I received this reply ( I removed my email address from this quoted text). What I cannot understand is the bottom 'received: from is supposed to be the originating source. How can the address 156.42.130.36 be forged? I know the Name can be forged, but how could the address be not accurate, as this response claims:
=============
How would I help you trace an SMTP connection from someone who spoofed
my address.

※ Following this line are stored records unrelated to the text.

(* ===== verification/NfsOutcome.v ===== *)
(** What the NFS controller and the provisioner guarantee. *)
From S2P Require Import Prelude Text Paths Kube Apimachinery Api Storage KubeWorkloads PodSpecs Workloads Objects.
From S2P Require Import Nfs Provisioner Samples.
From Stdlib Require Import Ascii.

(** * Directories *)

Section directories.
Context {LV : LabelValidation} {SS : ServiceSelector} {AP : ActivePodSort} {CA : ConditionsApi}.
Context {W : Type} {PE : PodExec W} {KN : Kind W NFSServer} {KS : Kind W Service} {KP : Kind W Pod}.

Definition directoryOf (n : NFSServer) (o : ProvisionOptions) : string :=
  join_path (nss_export_dir (nfs_spec n)) (pvcSubDirectoryName o).

(** What a call leads from one world to another with: the server that a claim's label
    selects, the pod that serves it, and a command run in that pod. *)
Definition serverListed (o : ProvisionOptions) (n : NFSServer) (w w' : W) : Prop :=
  ∃ val l, om_labels (pvc_meta (po_pvc o)) !! StorageLabel = Some val ∧
    klist (O:=NFSServer) (om_namespace (pvc_meta (po_pvc o))) [{[ StorageLabel := val ]}] w = (Ok (n :: l), w').
Definition podFound (n : NFSServer) (pod : Pod) (w w' : W) : Prop :=
  ∃ svc w1 sel pods rest, kget (O:=Service) (nfs_namespace n) (nfs_name n) w = (Ok svc, w1) ∧
    service_selector svc = Ok sel ∧ klist (O:=Pod) (nfs_namespace n) [sel] w1 = (Ok pods, w') ∧
    active_pods_first pods = pod :: rest.
Definition ran (pod : Pod) (script : list string) (w w' : W) : Prop :=
  ∃ out, exec_in_pod pod "" script w = (Ok out, w').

Perhaps you would be better served to contact verizon.net
and suggest that they not accept SMTP connection from an IP address that
cannot be found in DNS. Our firewall will only allow outbound SMTP
connection from legitimate mailers in our domain. This did not come from
156.42.130.36.
-----Original Message-----
From:
Sent: Monday, June 20, 2005 7:44 PM
To: noc@postinicorp.com; jallen@maricopa.gov; SPAM@UCE.GOV
Subject: e-mail abuse complaint
Abuse Desk:
I have received unsolicited email containing an IP address from your
domain.
Please terminate the spamming customer if you are the host ISP.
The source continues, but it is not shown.